Seas are forecast to rise from 8 inches (20cm) to 23 inches (58cm) along the nation’s coasts by 2050, with the higher increases along the northern Gulf Coast and mid-Atlantic. As the oceans rise, every inch of additional water is expected to move farther inland making flood events worse and putting more properties at risk.
Tax dollars flowing into local governments will sink as rising water claims homes and land, lowering property values and sending a ripple effect through communities, said Don Bain, an engineer and Climate Central senior adviser.
The analysis concluded such losses could triple by 2100 in counties connected to the sea, depending on whether the world can rein in warming temperatures.

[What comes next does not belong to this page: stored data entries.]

(** C4: for pull request 42 titled [Fix bug], written by alice, with the
    body [Short fix.] and one approval by bob, whom the user mapping shows
    as Bob B with the address bob@x.com, the commit message is the title
    line, an empty line, the body, an empty line, the [Reviewed-by] line,
    an empty line and [Closes #42]; it follows the template of title,
    wrapped body, one line for each approver and the closing reference; and
    it is the text that the local strategy writes to the temporary file. *)
Theorem commit_message_of_pr_42 :
  (pr_info <- get_pr_info env_42 repo_42 (lit "42") ;; compose_message pr_info)
    initial_world
  = (add_events initial_world [GetPull 42; GetReviews 42],
     Ret (lit "Merge 'Fix bug' from alice", message_42))
  /\ message_42
     = lit "Merge 'Fix bug' from alice" ++ [Py.NL; Py.NL] ++ lit "Short fix." ++ [Py.NL]
       ++ concat (map (fun approver => [Py.NL] ++ lit "Reviewed-by: " ++ approver)
                      [lit "Bob B <bob@x.com>"])
       ++ [Py.NL; Py.NL] ++ lit "Closes #" ++ Py.str_of_int 42
  /\ wrap_text (lit "Short fix.") 72 = Ret (lit "Short fix.")
  /\ In (WriteTemp (temp_name env_42) message_42)
        (log (merge_pr env_42 (lit "42") false initial_world).1).
Proof.
  split; [vm_compute; reflexivity |].
  split; [vm_compute; reflexivity |].
  split; [vm_compute; reflexivity |].
  vm_compute. do 4 right. left. reflexivity.
Qed.

(** ** The merge executor *)

Lemma exit_status_Exception {A} e :
  is_Exception e = true -> exit_status (A := A) (Exc e) = Some 1%Z.
Proof. destruct e; (discriminate || reflexivity). Qed.

(** The API strategy looks up a key that the dictionary of [get_pr_info]
    does not hold: the [KeyError] is caught, printed, and the run exits
    with code 1 before the pull request is asked whether it is mergeable. *)
Lemma merge_via_api_run pr_number number title author head head_sha body reviewed_by
    commit_title commit_message w :
  merge_via_api pr_number (pr_info_of number title author head head_sha body reviewed_by)
                commit_title commit_message w
  = (add_events w [Print (lit "Error merging PR via API: 'pr_object'")], Exc (SystemExit 1)).
Proof.
  unfold merge_via_api, try_except, dict_get. rewrite pr_info_pr_object.
  reflexivity.
Qed.
(** * Leny UI Automation: the client-visible contract, embedded in Rocq

    The development follows the layout of the repository:

    - [Ts]            the declarations of [types] (string unions and
                      interfaces) as data, so that field sets, field types
                      and optionality can be stated;
    - [ExecutionStatus] ... [NaturalLanguageRequest]
                      the same declarations as enumerations and records;
    - [Js]            the string operations the components rely on;
    - [Badge]         the [Badge] / [StatusBadge] components;
    - [NewTestPage]   the state and handlers of the "create new test" page;
    - [Engine]        the execution-result aggregation of the execution
                      service, which the frontend only consumes;
    - [Validation]    test case assembly and validation of the backend;
    - [Locator]       the locator resolution contract;
    - [Sample]        a test case, three runs and a page to evaluate on;
    - [React]         the trees components render to;
    - [Card]          the [Card] components;
    - [ExecutionsPage], [TestsPage]
                      the two list pages with their cards;
    - [NewTestPageUi] the "create new test" page as a loop over its events.

    The properties follow the definitions, in the same order. *)

From Stdlib Require Import Ascii.
From Stdlib Require String.
From stdpp Require Import base decidable option strings countable finite
  gmap gmultiset pretty list.

Local Open Scope string_scope.

(* ===================================================================== *)
(** * The declarations of [types]                                         *)
(* ===================================================================== *)

Module Ts.

(** A TypeScript type expression, as far as the declarations use them. *)
Inductive ty : Type :=
  | TString
  | TNumber
  | TBoolean
  | TUnknown
  | TRef (name : string)            (* a named type *)
  | TArray (elt : ty)               (* [elt[]] *)
  | TRecord (key val : ty)          (* [Record<key, val>] *)
  | TLiterals (members : list string). (* ['a' | 'b' | ...] *)

(** One member of an interface: [name: type] or [name?: type]. *)
Record field : Type := Field {
  fname : string;
  ftype : ty;
  optional : bool
}.

Definition required (n : string) (t : ty) : field := Field n t false.
Definition opt (n : string) (t : ty) : field := Field n t true.

Definition interface : Type := list field.

Definition field_names (i : interface) : list string := fname <$> i.

Fixpoint lookup_field (n : string) (i : interface) : option field :=
  match i with
  | [] => None
  | f :: rest => if bool_decide (fname f = n) then Some f
                 else lookup_field n rest
  end.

As much as 4.4 million acres could fall below the shoreline boundaries that mark the line between private property and public land by 2050, a number the report estimated would double by 2100. The majority of that land in 2050—3.8 million acres—lies in just four states: Louisiana, Florida, North Carolina and Texas.
The loss of taxable value could greatly impact the budgets of many towns and counties, said A.R. Siders, an assistant professor in the University of Delaware’s Disaster Research Center. “If a town has no other income and is relying solely on property tax values, that town is not sustainable.”
“Climate change impacts are real,” said Mark Rupp with the Georgetown Climate Center at Georgetown University. “They are happening now, and they are affecting even the business world.
“How many mortgage lenders want to be lending for home mortgages in flood-prone areas, if they don’t think that they’re going to get paid back?”